= Task details =
In the data below, one line contains "stays clear. *)" and a later one contains "x (Engine.Position (puck w1)) <= -17.6". Print both, with every line between them, exactly and alone.

------ Information ------

(** *** The claims about the loop *)

(** C3. In goal detection, a puck whose x is exactly -17.6 scores for the
    right side, is moved to (9.5, 0, -1) and has its velocity reset to
    zero; a puck whose x is exactly 17.6 scores for the left side, is
    moved to (-9.5, 0, -1) and has its velocity reset; at -17.59 and at
    17.59 goal detection changes nothing. *)
Theorem C3_goal_boundaries (w : World) (rb : Engine.RigidBody R) :
  at_goal_detection w →
  Engine.rigidBody (puck w) = Some rb →
  let px := x (Engine.Position (puck w)) in
  (px = -17.6 →
   ∃ w', goal_detection w = Some w' ∧
         rScore w' = (rScore w + 1)%Z ∧ lScore w' = lScore w ∧
         Engine.Position (puck w') = mkVec3 9.5 0 (-1) ∧
         Engine.rigidBody (puck w') = Some (Engine.resetVelocity rb) ∧
         Engine.Velocity (Engine.resetVelocity rb) = splat 0) ∧
  (px = 17.6 →
   ∃ w', goal_detection w = Some w' ∧
         lScore w' = (lScore w + 1)%Z ∧ rScore w' = rScore w ∧
         Engine.Position (puck w') = mkVec3 (-9.5) 0 (-1) ∧
         Engine.rigidBody (puck w') = Some (Engine.resetVelocity rb) ∧
         Engine.Velocity (Engine.resetVelocity rb) = splat 0) ∧
  (px = -17.59 ∨ px = 17.59 → goal_detection w = Some w).
Proof.
  intros Hat Hb px. subst px. repeat split.
  - intros Hx.
    destruct (goal_detection_right w rb Hat Hb) as (l & _ & Hg); [lra|].
    eexists. split; [exact Hg|]. cbn [lScore rScore puck Engine.Position Engine.rigidBody].
    auto.
  - intros Hx.
    destruct (goal_detection_left w rb Hat Hb) as (l & _ & Hg); [lra|].
    eexists. split; [exact Hg|]. cbn [lScore rScore puck Engine.Position Engine.rigidBody].
    auto.
  - intros Hx. apply goal_detection_none. lra.
Qed.

Lemma at_goal_detection_puck_at (px : R) :
  at_goal_detection (world_with_puck_at px).
Proof.
  unfold at_goal_detection, world_with_puck_at, set_puck, init.
  cbn [Lights puck lScore rScore Engine.SetPostion Engine.rigidBody CreateScene_puck].
  repeat split; try lia. eexists; reflexivity.
Qed.

Lemma C3_goal_boundaries_witness :
  (∃ w', goal_detection (world_with_puck_at (-17.6)) = Some w' ∧
         rScore w' = 1%Z ∧ lScore w' = 0%Z) ∧
  goal_detection (world_with_puck_at 17.59) = Some (world_with_puck_at 17.59).
Proof.
  split.
  - destruct (C3_goal_boundaries (world_with_puck_at (-17.6))
                (Engine.mkRigidBody (splat 0) [])
                (at_goal_detection_puck_at _) eq_refl)
      as (H & _ & _).
    destruct (H eq_refl) as (w' & Hg & Hr & Hl & _).
    exists w'. auto.
  - destruct (C3_goal_boundaries (world_with_puck_at 17.59)
                (Engine.mkRigidBody (splat 0) [])
                (at_goal_detection_puck_at _) eq_refl)
      as (_ & _ & H).
    apply H. right. reflexivity.
Defined.

(** C7. With the reset flag set, and a lights vector that has the nine
    slots the loop writes, [checkIsReseting] moves the puck to the centre
    (0, 0, 4), turns lights 1 to 8 black and leaves every other light, the
    counters and the puck's body as they were, prints its line, sleeps one
    second and clears the flag; run again it changes nothing, so the reset
    is consumed once. *)
Theorem C7_reset_consumed_once (w : World) :
  resetCheck w = true →
  (9 ≤ List.length (Lights w))%nat →
  ∃ w', checkIsReseting w = Some w' ∧
        Engine.Position (puck w') = mkVec3 0 0 4 ∧
        Engine.Position (puck w') = Engine.Position CreateScene_puck ∧
        (∀ i : nat, (1 ≤ i ≤ 8)%nat →
           ∃ l, Lights w !! i = Some l ∧ Lights w' !! i = Some (dark l) ∧
                Color (dark l) = black) ∧
        (∀ i : nat, (i < 1 ∨ 8 < i)%nat → Lights w' !! i = Lights w !! i) ∧
        resetCheck w' = false ∧
        lScore w' = lScore w ∧ rScore w' = rScore w ∧
        out w' = out w ++ [Cout (line "RESETING GAME!!!!!"); Sleep 1000] ∧
        checkIsReseting w' = Some w'.
Proof.
  intros Hrc Hlen. rewrite checkIsReseting_pending by assumption.
  eexists. split; [reflexivity|].
  cbn [puck Lights resetCheck lScore rScore out Engine.SetPostion Engine.Position].
  repeat split.
  - intros i Hi. destruct (reset_lights_pips (Lights w) i Hlen Hi) as (l & H1 & H2).
    exists l. auto.
  - intros i Hi. apply reset_lights_others; assumption.
Qed.

Lemma C7_reset_consumed_once_witness :
  ∃ w', checkIsReseting world_reset_pending = Some w' ∧
        Engine.Position (puck w') = mkVec3 0 0 4 ∧
        resetCheck w' = false ∧
        checkIsReseting w' = Some w'.
Proof.
  destruct (C7_reset_consumed_once world_reset_pending)
    as (w' & H1 & H2 & _ & _ & _ & H3 & _ & _ & _ & H4).
  - reflexivity.
  - cbn. lia.
  - exists w'. auto.
Defined.

(** C8. With the reset flag clear, [checkIsReseting] returns the state it
    was given: no position, light, counter or output changes and the flag
    stays clear. *)
Theorem C8_idle_reset_noop (w : World) :
  resetCheck w = false →
  checkIsReseting w = Some w ∧
  ∀ w', checkIsReseting w = Some w' →
        puck w' = puck w ∧ Lights w' = Lights w ∧ resetCheck w' = false.
Proof.
  intros Hrc. pose proof (checkIsReseting_idle w Hrc) as H.
  split; [exact H|]. intros w' Hw'. rewrite H in Hw'. injection Hw' as <-.
  auto.
Qed.

Lemma C8_idle_reset_noop_witness : checkIsReseting init = Some init.
Proof. apply (C8_idle_reset_noop init). reflexivity. Defined.

(** C10. [checkIsReseting] never touches the puck's rigid body: when it
    consumes a reset it moves the puck to the centre and leaves the body,
    its velocity included, as it was.  Goal detection, in contrast, calls
    [resetVelocity] on the body when a goal is made. *)
Theorem C10_reset_keeps_velocity (w : World) :
  (9 ≤ List.length (Lights w))%nat →
  (∃ w', checkIsReseting w = Some w' ∧
         Engine.rigidBody (puck w') = Engine.rigidBody (puck w) ∧
         (resetCheck w = true → Engine.Position (puck w') = mkVec3 0 0 4)) ∧
  (∀ w1 rb,
     at_goal_detection w1 →
     Engine.rigidBody (puck w1) = Some rb →
     x (Engine.Position (puck w1)) <= -17.6 ∨ x (Engine.Position (puck w1)) >= 17.6 →
     ∃ w2, goal_detection w1 = Some w2 ∧
           Engine.rigidBody (puck w2) = Some (Engine.resetVelocity rb) ∧
           Engine.Velocity (Engine.resetVelocity rb) = splat 0).
Proof.
  intros Hlen. split.
  - destruct (resetCheck w) eqn:Hrc.
    + rewrite checkIsReseting_pending by assumption.
      eexists. split; [reflexivity|]. cbn [puck Engine.SetPostion Engine.rigidBody Engine.Position].
      auto.
    + rewrite checkIsReseting_idle by assumption.
      eexists. split; [reflexivity|]. split; [reflexivity | discriminate].
  - intros w1 rb Hat Hb [Hx|Hx].
    + destruct (goal_detection_right w1 rb Hat Hb Hx) as (l & _ & Hg).
      eexists. split; [exact Hg|]. cbn [puck Engine.rigidBody]. auto.
    + destruct (goal_detection_left w1 rb Hat Hb Hx) as (l & _ & Hg).
      eexists. split; [exact Hg|]. cbn [puck Engine.rigidBody]. auto.
Qed.

Lemma C10_reset_keeps_velocity_witness :
  ∃ w', checkIsReseting world_reset_pending = Some w' ∧
        Engine.rigidBody (puck w') = Engine.rigidBody (puck world_reset_pending).
Proof.
  destruct (C10_reset_keeps_velocity world_reset_pending) as [(w' & H1 & H2 & _) _].
  - cbn. lia.
  - exists w'. auto.
Defined.

Lemma scoreCheck_writes (isLeft : bool) (w : World) :
  at_goal_detection w →
  (1 ≤ scoreCheck_index isLeft w ≤ 8)%Z ∧
  (Z.to_nat (scoreCheck_index isLeft w) < List.length (Lights w))%nat ∧
  ∃ w', scoreCheck isLeft w = Some w' ∧
        List.length (Lights w') = List.length (Lights w) ∧
        ∀ j : nat, j ≠ Z.to_nat (scoreCheck_index isLeft w) →
                   Lights w' !! j = Lights w !! j.
Proof.
  intros (Hlen & _ & Hl & Hr).
  assert (Hi : (1 ≤ scoreCheck_index isLeft w ≤ 8)%Z).
  { unfold scoreCheck_index. destruct isLeft; lia. }
  split; [exact Hi|]. split; [lia|].
  destruct isLeft; unfold scoreCheck, scoreCheck_index in *.
  - destruct (set_light_color_Some (lScore w + 1) yellow
                (set_lScore (lScore w + 1) w)) as (l & _ & Hset);
      [lia | cbn [Lights set_lScore]; lia |].
    rewrite int_add_small by lia.
    cbn [mbind option_bind lScore set_lScore] in Hset |- *. rewrite Hset.
    eexists. split; [reflexivity|]. cbn [Lights set_Lights].
    split; [apply length_insert|].
    intros j Hj. apply list_lookup_insert_ne. auto.
  - destruct (set_light_color_Some (rScore w + 1 + 4) yellow
                (set_rScore (rScore w + 1) w)) as (l & _ & Hset);
      [lia | cbn [Lights set_rScore]; lia |].
    rewrite int_add_small by lia.
    cbn [mbind option_bind rScore set_rScore].
    rewrite int_add_small by lia.
    cbn [mbind option_bind rScore set_rScore] in Hset |- *. rewrite Hset.
    eexists. split; [reflexivity|]. cbn [Lights set_Lights].
    split; [apply length_insert|].
    intros j Hj. apply list_lookup_insert_ne. auto.
Qed.

Lemma lightReset_indices_range : Forall (λ i, 1 ≤ i ≤ 8)%Z lightReset_indices.
Proof. repeat constructor; lia. Qed.

(** C9. After any number of frames from the initial state the lights
    vector still has ten elements and the next frame runs without leaving
    it.  In the state in which that frame starts goal detection,
    [scoreCheck] for either side writes at an index between 1 and 8,
    inside the vector, and changes no other element; [lightReset] runs
    over the indices 1 to 8 and changes no element outside them. *)
Theorem C9_light_writes_in_bounds (inps : list FrameInput) (inp : FrameInput) :
  ∃ w w1 w',
    run inps init = Some w ∧
    before_goal_detection inp w = Some w1 ∧
    frame inp w = Some w' ∧
    List.length (Lights w) = 10%nat ∧
    List.length (Lights w1) = 10%nat ∧
    List.length (Lights w') = 10%nat ∧
    (∀ isLeft,
       (1 ≤ scoreCheck_index isLeft w1 ≤ 8)%Z ∧
       (Z.to_nat (scoreCheck_index isLeft w1) < List.length (Lights w1))%nat ∧
       ∃ w2, scoreCheck isLeft w1 = Some w2 ∧
             List.length (Lights w2) = List.length (Lights w1) ∧
             ∀ j : nat, j ≠ Z.to_nat (scoreCheck_index isLeft w1) →
                        Lights w2 !! j = Lights w1 !! j) ∧
    Forall (λ i, 1 ≤ i ≤ 8)%Z lightReset_indices ∧
    (∃ w3, lightReset w = Some w3 ∧
           List.length (Lights w3) = 10%nat ∧
           ∀ j : nat, (j < 1 ∨ 8 < j)%nat → Lights w3 !! j = Lights w !! j).
Proof.
  destruct (run_between_frames inps init between_frames_init) as (w & Hrun & Hw).
  destruct (frame_spec inp w Hw)
    as (w1 & w' & Hw1 & Hf & Hat & _ & _ & _ & Hw' & _).
  exists w, w1, w'.
  split; [exact Hrun|]. split; [exact Hw1|]. split; [exact Hf|].
  split; [apply Hw|]. split; [apply Hat|]. split; [apply Hw'|].
  split; [intros isLeft; apply scoreCheck_writes; exact Hat|].
  split; [exact lightReset_indices_range|].
  destruct Hw as (Hlen & _).
  rewrite lightReset_Some by lia.
  eexists. split; [reflexivity|]. cbn [Lights set_Lights].
  split; [rewrite length_reset_lights; exact Hlen|].
  intros j Hj. apply reset_lights_others; [lia | exact Hj].
Qed.

(** C5. After a run from the initial state with N left goals and M
    right goals, N and M below 4 (so that no win reset occurs), the
    counters are N and M, no reset is pending, exactly N of the lights 1 to
    4 and exactly M of the lights 5 to 8 are yellow, the other lights among
    1 to 8 are black, and lights 0 and 9 have the colours [CreateScene]
    gave them. *)
Theorem C5_lights_mirror_score (inps : list FrameInput) :
  (goals left_goal inps < 4)%Z →
  (goals right_goal inps < 4)%Z →
  ∃ w, run inps init = Some w ∧
       lScore w = goals left_goal inps ∧
       rScore w = goals right_goal inps ∧
       resetCheck w = false ∧
       lit_count 1 4 w = Z.to_nat (goals left_goal inps) ∧
       lit_count 5 4 w = Z.to_nat (goals right_goal inps) ∧
       colors w = score_colors (goals left_goal inps) (goals right_goal inps) ∧
       (∀ c, c ∈ take 8 (drop 1 (colors w)) → c = yellow ∨ c = black) ∧
       colors w !! 0%nat = colors init !! 0%nat ∧
       colors w !! 9%nat = colors init !! 9%nat.
Proof.
  set (N := goals left_goal inps). set (M := goals right_goal inps).
  intros HN HM.
  destruct (run_scoring inps init between_frames_init eq_refl colors_init)
    as (w & Hrun & _ & Hrc & Hl & Hr & Hc); [exact HN | exact HM |].
  cbn [init lScore rScore] in Hl, Hr. rewrite Z.add_0_l in Hl, Hr.
  fold N in Hl. fold M in Hr. rewrite Hl, Hr in Hc.
  pose proof (goals_nonneg left_goal inps) as HN0. fold N in HN0.
  pose proof (goals_nonneg right_goal inps) as HM0. fold M in HM0.
  exists w. split; [exact Hrun|]. split; [exact Hl|]. split; [exact Hr|].
  split; [exact Hrc|]. unfold lit_count. rewrite Hc.
  split; [apply (count_pips N); lia|]. split; [apply (count_pips M); lia|].
  split; [reflexivity|]. split; [|split; reflexivity].
  intros c Hin.
  change (take 8 (drop 1 (score_colors N M)))
    with [pip 1 N; pip 2 N; pip 3 N; pip 4 N; pip 1 M; pip 2 M; pip 3 M; pip 4 M]
    in Hin.
  repeat (apply elem_of_cons in Hin as [-> | Hin];
          [unfold pip; case_bool_decide; auto|]).
  apply elem_of_nil in Hin. contradiction.
Qed.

------

= Exercise output =
    stays clear. *)
Theorem C8_idle_reset_noop (w : World) :
  resetCheck w = false →
  checkIsReseting w = Some w ∧
  ∀ w', checkIsReseting w = Some w' →
        puck w' = puck w ∧ Lights w' = Lights w ∧ resetCheck w' = false.
Proof.
  intros Hrc. pose proof (checkIsReseting_idle w Hrc) as H.
  split; [exact H|]. intros w' Hw'. rewrite H in Hw'. injection Hw' as <-.
  auto.
Qed.

Lemma C8_idle_reset_noop_witness : checkIsReseting init = Some init.
Proof. apply (C8_idle_reset_noop init). reflexivity. Defined.

(** C10. [checkIsReseting] never touches the puck's rigid body: when it
    consumes a reset it moves the puck to the centre and leaves the body,
    its velocity included, as it was.  Goal detection, in contrast, calls
    [resetVelocity] on the body when a goal is made. *)
Theorem C10_reset_keeps_velocity (w : World) :
  (9 ≤ List.length (Lights w))%nat →
  (∃ w', checkIsReseting w = Some w' ∧
         Engine.rigidBody (puck w') = Engine.rigidBody (puck w) ∧
         (resetCheck w = true → Engine.Position (puck w') = mkVec3 0 0 4)) ∧
  (∀ w1 rb,
     at_goal_detection w1 →
     Engine.rigidBody (puck w1) = Some rb →
     x (Engine.Position (puck w1)) <= -17.6 ∨ x (Engine.Position (puck w1)) >= 17.6 →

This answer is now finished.